MinIO: object storage backend for Parquet data + indexes.
Milvus: used only for approximate lookup (top-1 nearest input).
NNS: Go-based REST API server for high-performance Milvus ingest/query: NN-Search API

DuckDB object paths (“DuckDB URL”)

Isaura organizes artifacts in MinIO and DuckDB reads/writes those objects through S3-compatible access.

Logical paths:

Parquet data:
- s3://<bucket>/<eos_id>/<version>/data/chunk_*.parquet
Bloom filter:
- s3://<bucket>/<eos_id>/<version>/bloom.pkl
Access metadata:
- s3://<bucket>/<eos_id>/<version>/access.json

With MinIO, DuckDB is configured with an S3 endpoint (e.g. http://localhost:9000) and credentials; the object keys remain under s3://....

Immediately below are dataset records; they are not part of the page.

(* ===== verification/Sni.v ===== *)
(** * Choosing a certificate (src/src/utils/sni_solver.{h,cpp})

    [sni_solver] loads the certificates of the server and answers OpenSSL's
    callback for the name a client asks for.  Files, contexts and X.509 belong to
    OpenSSL and Boost: [prepare] is what they make of a certificate's files, and
    [check_host] is [X509_check_host]. *)

From S2P Require Import Prelude CppStd Utils.

Definition SSL_TLSEXT_ERR_OK : Z := 0.
Definition SSL_TLSEXT_ERR_NOACK : Z := 3.
Definition TLS1_AD_UNRECOGNIZED_NAME : Z := 112.

Section Sni.
Context {ssl_context X509 : Type}.

(** [None] where the files cannot be used and an exception is caught; without a
    subject there is a context and no X.509. *)
Abbreviation raw_certificate := (string * string * string)%type.
Context (prepare : raw_certificate -> option (ssl_context * option X509)).
Context (check_host : X509 -> string -> bool).

(** [x509] is indeterminate until the end of [prepare_certificate]. *)
Record certificate := {
  server_name : string;
  context : ssl_context;
  x509 : option X509 }.

Record sni_solver := {
  certificates_list : list certificate;
  raw_certificates : list raw_certificate }.

Definition new_solver : sni_solver := {| certificates_list := []; raw_certificates := [] |}.

Definition add_certificate (r : raw_certificate) (s : sni_solver) : sni_solver :=
  {| certificates_list := certificates_list s; raw_certificates := raw_certificates s ++ [r] |}.

(** The common name is read into [cn], which is filled with zeros: the call that
    would read it is commented out.  The entry of a certificate without a subject
    stays in the list. *)
Definition prepare_certificate (r : raw_certificate) (l : list certificate) : bool * list certificate :=
  match prepare r with
  | None => (false, l)
  | Some (ctx, None) => (false, l ++ [{| server_name := ""; context := ctx; x509 := None |}])
  | Some (ctx, Some x) => (true, l ++ [{| server_name := ""; context := ctx; x509 := Some x |}])
  end.

Fixpoint prepare_all (rs : list raw_certificate) (l : list certificate) : bool * list certificate :=
  match rs with
  | [] => (negb (bool_decide (l = [])), l)
  | r :: rs =>
      let '(ok, l) := prepare_certificate r l in
      if (ok : bool) then prepare_all rs l else (false, l)
  end.

Definition load_certificates (s : sni_solver) : bool * sni_solver :=
  let '(ok, l) := prepare_all (raw_certificates s) (certificates_list s) in
  (ok, {| certificates_list := l; raw_certificates := raw_certificates s |}).

Definition clean_wildcard_name (name : string) : string := of_chars (drop 2 (chars name)).

Definition is_wildcard (c : certificate) : bool := bool_decide (take 2 (chars (server_name c)) = ["*"; "."]%char).

(** The first certificate that a test, which may be undefined, finds. *)
Fixpoint find_certificate (test : certificate -> outcome bool) (l : list certificate)
    : outcome (option certificate) :=
  match l with
  | [] => mret None
  | c :: l => b ← test c; if (b : bool) then mret (Some c) else find_certificate test l
  end.

Definition names_it (required : string) (c : certificate) : outcome bool :=
  mret (bool_decide (server_name c = required)).

Definition covers_it (required : string) (c : certificate) : outcome bool :=
  if is_wildcard c then ends_with required (clean_wildcard_name (server_name c)) Ascii.eqb else mret false.

Definition lists_it (required : string) (c : certificate) : outcome bool :=
  x ← of_option Undefined (x509 c); mret (check_host x required).

(** [sni_callback]: the code, and the context that was set.  [required] is what
    [SSL_get_servername] answers. *)
Definition sni_callback (s : option sni_solver) (required : option string) : outcome (Z * option ssl_context) :=
  match s, required with
  | Some s, Some required =>
      c ← find_certificate (names_it required) (certificates_list s);
      match c with
      | Some c => mret (SSL_TLSEXT_ERR_OK, Some (context c))
      | None =>
          c ← find_certificate (covers_it required) (certificates_list s);
          match c with
          | Some c => mret (SSL_TLSEXT_ERR_OK, Some (context c))
          | None =>
              c ← find_certificate (lists_it required) (certificates_list s);
              match c with
              | Some c => mret (SSL_TLSEXT_ERR_OK, Some (context c))
              | None => mret (TLS1_AD_UNRECOGNIZED_NAME, None)
              end
          end
      end
  | _, _ => mret (SSL_TLSEXT_ERR_NOACK, None)
  end.

(** ** What the certificates of a running server look like *)

(** The operations of the server on its solver. *)
Inductive solver_reach : sni_solver -> Prop :=
| reach_new : solver_reach new_solver
| reach_add r s : solver_reach s -> solver_reach (add_certificate r s)
| reach_load s : solver_reach s -> solver_reach (load_certificates s).2.

(** The certificate that a list of files gives. *)
Definition prepared (r : raw_certificate) : option certificate :=
  p ← prepare r; x ← p.2; Some {| server_name := ""; context := p.1; x509 := Some x |}.

Lemma prepare_all_names rs l :
  Forall (fun c => server_name c = "") l -> Forall (fun c => server_name c = "") (prepare_all rs l).2.
Proof.
  revert l. induction rs as [|r rs IH]; intros l H; cbn [prepare_all]; [done|].
  unfold prepare_certificate. destruct (prepare r) as [[c [x|]]|]; cbn; [|by apply Forall_app; split; [|repeat constructor]|done].
  apply IH, Forall_app. split; [done|by repeat constructor].
Qed.

Lemma prepare_all_true rs l l' :
  prepare_all rs l = (true, l') -> exists cs, mapM prepared rs = Some cs /\ l' = l ++ cs /\ l' <> [].
Proof.
  revert l. induction rs as [|r rs IH]; intros l H; cbn [prepare_all] in H.
  - injection H as H <-. exists []. split; [done|]. rewrite app_nil_r. split; [done|].
    by apply negb_true_iff, bool_decide_eq_false in H.
  - unfold prepare_certificate in H. destruct (prepare r) as [[c [x|]]|] eqn:E; cbn in H; [|done..].
    apply IH in H as (cs & H1 & H2 & H3). eexists (_ :: cs). split.
    + assert (P : prepared r = Some {| server_name := ""; context := c; x509 := Some x |}) by (unfold prepared; by rewrite E).
      cbn [mapM]. rewrite P. cbn [mbind option_bind]. rewrite H1. reflexivity.
    + split; [by rewrite H2, <- app_assoc|done].
Qed.

Lemma solver_names s : solver_reach s -> Forall (fun c => server_name c = "") (certificates_list s).
Proof.
  induction 1 as [| |s H IH]; [constructor|done|]. unfold load_certificates.
  pose proof (prepare_all_names (raw_certificates s) _ IH) as P. by destruct (prepare_all _ _).
Qed.

Lemma find_never test l : Forall (fun c => test c = Ok false) l -> find_certificate test l = Ok None.
Proof. induction 1 as [|c l H _ IH]; [done|]. cbn. by rewrite H. Qed.

Lemma no_wildcard required c : server_name c = "" -> covers_it required c = Ok false.
Proof. intros H. unfold covers_it, is_wildcard. by rewrite H. Qed.

(** C30: For the certificates that a server has loaded, however often, the name of a
    certificate and its wildcard never decide: the common name is not read, so
    every name is empty.  What the client asks for is looked up in the alternative
    names alone, the first certificate in the order of loading wins, and a client
    that asks for the empty name is given the first certificate.  Loading
    succeeds only if every file was usable, and then each has its certificate, in
    order, after those that were there. *)
Theorem sni_by_alternative_names (s : sni_solver) (required : string) :
  solver_reach s ->
  sni_callback (Some s) (Some required) =
    (if bool_decide (required = "") && negb (bool_decide (certificates_list s = [])) then
       mret (SSL_TLSEXT_ERR_OK, context <$> head (certificates_list s))
     else
       c ← find_certificate (lists_it required) (certificates_list s);
       mret (if c is Some c then (SSL_TLSEXT_ERR_OK, Some (context c)) else (TLS1_AD_UNRECOGNIZED_NAME, None))) /\
  forall s', load_certificates s = (true, s') ->
    exists cs, mapM prepared (raw_certificates s) = Some cs /\ certificates_list s' = certificates_list s ++ cs.
Proof.
  intros H. split.
  - pose proof (solver_names s H) as N. unfold sni_callback. destruct N as [|c l Hc Hl]; [by rewrite andb_false_r|].
    rewrite (bool_decide_eq_false_2 (_ :: _ = [])), andb_true_r by done. cbn [negb].
    case_bool_decide as E.
    + subst. cbn [find_certificate]. unfold names_it at 1. cbn. by rewrite Hc, bool_decide_eq_true_2.
    + rewrite (find_never (names_it required)).
      2:{ constructor; [|eapply Forall_impl; [exact Hl|]; cbn; intros d Hd]; unfold names_it;
            by rewrite ?Hc, ?Hd, bool_decide_eq_false_2 by congruence. }
      cbn [mbind outcome_bind]. rewrite (find_never (covers_it required)).
      2:{ constructor; [by apply no_wildcard|]. eapply Forall_impl; [exact Hl|]. apply no_wildcard. }
      cbn [mbind outcome_bind]. by destruct (find_certificate _ _) as [[]|].
  - intros s'. unfold load_certificates. destruct (prepare_all _ _) as [b l] eqn:E. intros [= -> <-].
    apply prepare_all_true in E as (cs & H1 & H2 & _). eauto.
Qed.
End Sni.

(** Two certificates; the second is for two names. *)
Definition test_prepare (r : string * string * string) : option (string * option (list string)) :=
  if bool_decide (r.1.1 = "a.pem") then Some ("A", Some ["a.org"])
  else if bool_decide (r.1.1 = "b.pem") then Some ("B", Some ["b.org"; "a.org"; "*.c.org"])
  else None.

Definition test_solver : sni_solver :=
  (load_certificates test_prepare
    (add_certificate ("b.pem", "", "") (add_certificate ("a.pem", "", "") new_solver))).2.

Lemma sni_by_alternative_names_witness :
  let check x h := bool_decide (h ∈ x) in
  sni_callback check (Some test_solver) (Some "b.org") = Ok (SSL_TLSEXT_ERR_OK, Some "B") /\
  sni_callback check (Some test_solver) (Some "x.c.org") = Ok (TLS1_AD_UNRECOGNIZED_NAME, None).
Proof.
  cbv zeta. assert (R : solver_reach test_prepare test_solver) by (apply reach_load; do 2 constructor; constructor).
  split.
  - rewrite (proj1 (sni_by_alternative_names test_prepare (fun x h => bool_decide (h ∈ x)) test_solver "b.org" R)). vm_compute. reflexivity.
  - rewrite (proj1 (sni_by_alternative_names test_prepare (fun x h => bool_decide (h ∈ x)) test_solver "x.c.org" R)). vm_compute. reflexivity.
Defined.

(** The wildcard test, if a certificate had a name: the dot before the domain is
    dropped with the star, so that a wildcard covers other domains, and hosts any
    number of labels below its own. *)
Lemma wildcard_covers_other_domains :
  let c := {| server_name := "*.example.com"; context := tt; x509 := None (A := unit) |} in
  covers_it "notexample.com" c = Ok true /\ covers_it "a.b.example.com" c = Ok true /\ covers_it "example.com" c = Ok true.
Proof. by vm_compute. Qed.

Projects (buckets) and access

Isaura stores calculations in projects (MinIO buckets).

Default projects:

isaura-public
isaura-private

Folder structure

Example:

isaura-public/
  eosid/
    version/
      bloom.pkl
      access.json
      data/
        chunk_{idx}.parquet

Each chunk_{idx}.parquet contains up to 2,000,000 rows (2M max) for DuckDB performance (row grouping / scanning efficiency).
bloom.pkl enables fast membership checks (“does this input exist?”).
access.json stores inputs and their access classification (public / private).

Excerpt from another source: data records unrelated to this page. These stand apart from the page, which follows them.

Lemma run_carrier_frame r h res tm f f' :
  wf f -> (r < requests f)%nat -> captured h = Some tm -> timer_at tm f -> run_handler r h res f = Ok f' ->
  wf f' /\ dead f' = dead f /\ requests f' = requests f /\ forall r', r' <> r -> same r' f f'.
Proof.
  intros W Hr Hc T H. destruct (carrier_runs r h res tm f f' Hc H) as (g & Hg & C).
  assert (G : wf g /\ dead g = dead f /\ requests g = requests f /\ timer_at tm g /\ forall r', same r' f g).
  { destruct Hg as [->| ->]; [done|]. split; [by apply wf_finish|]. split; [done|]. split; [done|].
    split; [by apply timer_at_cancel|]. intros r'. apply same_cancel_timer, T. }
  destruct G as (G1 & G2 & G3 & G4 & G5).
  destruct C as [[-> _]|[(a & Ha & ->)|[(h' & b & Hh & Hcap & ->)|(h' & Hh & Hcap & ->)]]].
  - done.
  - split; [apply wf_say; [done|lia]|]. split; [done|]. split; [done|]. intros r' Hne. eapply same_trans; [apply G5|].
    apply same_say. unfold is_answer. by rewrite bool_decide_eq_false_2.
  - split; [apply begin_two_wf; [done|lia|done|done]|]. split; [done|]. split; [done|]. intros r' Hne.
    eapply same_trans; [apply G5|]. eapply same_trans; apply same_begin; [done|by left|apply wf_begin; [done|lia|done]|by left].
  - split; [apply wf_begin; [done|lia|rewrite Hcap; by intros ? [= <-]]|]. split; [done|]. split; [done|]. intros r' Hne.
    eapply same_trans; [apply G5|]. apply same_begin; [done|by left].
Qed.

Lemma run_timer_frame r h res f f' :
  wf f -> (r < requests f)%nat -> is_timer h = true -> run_handler r h res f = Ok f' ->
  wf f' /\ dead f' = dead f /\ requests f' = requests f /\ forall r', r' <> r -> same r' f f'.
Proof.
  intros W Hr Ht H. destruct (timer_runs r h res f f' Ht H) as [[_ ->]|[(_ & _ & ->)|(tls & _ & ->)]].
  - done.
  - split; [by apply wf_cancel_all|]. split; [done|]. split; [done|]. intros r' Hne. by apply same_cancel_all.
  - assert (S : wf (if tls then say r a_shutdown f else f)) by (destruct tls; [by apply wf_say|done]).
    split; [apply wf_say; [by apply wf_cancel_all|by destruct tls]|]. split; [by destruct tls|]. split; [by destruct tls|].
    intros r' Hne. eapply same_trans; [|apply same_say; unfold is_answer; by rewrite bool_decide_eq_false_2].
    eapply same_trans; [|by apply same_cancel_all]. destruct tls; [|done]. apply same_say. unfold is_answer. by rewrite andb_false_r.
Qed.

(** ** The invariant *)
Lemma quiet_map (m : gmap nat op) f :
  (forall k o', m !! k = Some o' -> exists o, ops f !! k = Some o /\ (o' = o \/ o' = finish_op canceled o)) ->
  quiet f -> quiet (set_ops m f).
Proof.
  intros M Q k o' res. cbn. intros H Ht Hr. destruct (M k o' H) as (o & Ho & [->| ->]); [by eapply Q|].
  rewrite (proj1 (finish_what _ _)) in Ht. unfold finish_op in Hr. destruct (ready o) eqn:E.
  - eapply Q; [done|done|by rewrite <- Hr].
  - injection Hr as <-. done.
Qed.

Lemma quiet_delete k f : quiet f -> quiet (set_ops (delete k (ops f)) f).
Proof. apply quiet_map. intros l o H. apply lookup_delete_Some in H as [_ H]. eauto. Qed.

Lemma quiet_cancel tm f : quiet f -> quiet (cancel_timer tm f).
Proof. apply quiet_map, alter_lookup. Qed.

Lemma quiet_begin r h f : quiet f -> quiet (begin_op r h f).
Proof. intros Q k o res. cbn. rewrite lookup_insert_Some. intros [[_ <-]|[_ H]]; [done|by apply (Q k)]. Qed.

Copying from custom projects into defaults

When you copy calculations for a given project + model + version:

Isaura reads <custom_project>/<eos_id>/<version>/access.json
It routes each input/output into:
- isaura-public if access is public
- isaura-private if access is private
Bloom filter(s) are updated accordingly.
Inputs are registered into Milvus at copy time (so they become available for approximate search).

Important: Milvus registration happens when copying from a custom project to the default projects, not necessarily at initial write into the custom project.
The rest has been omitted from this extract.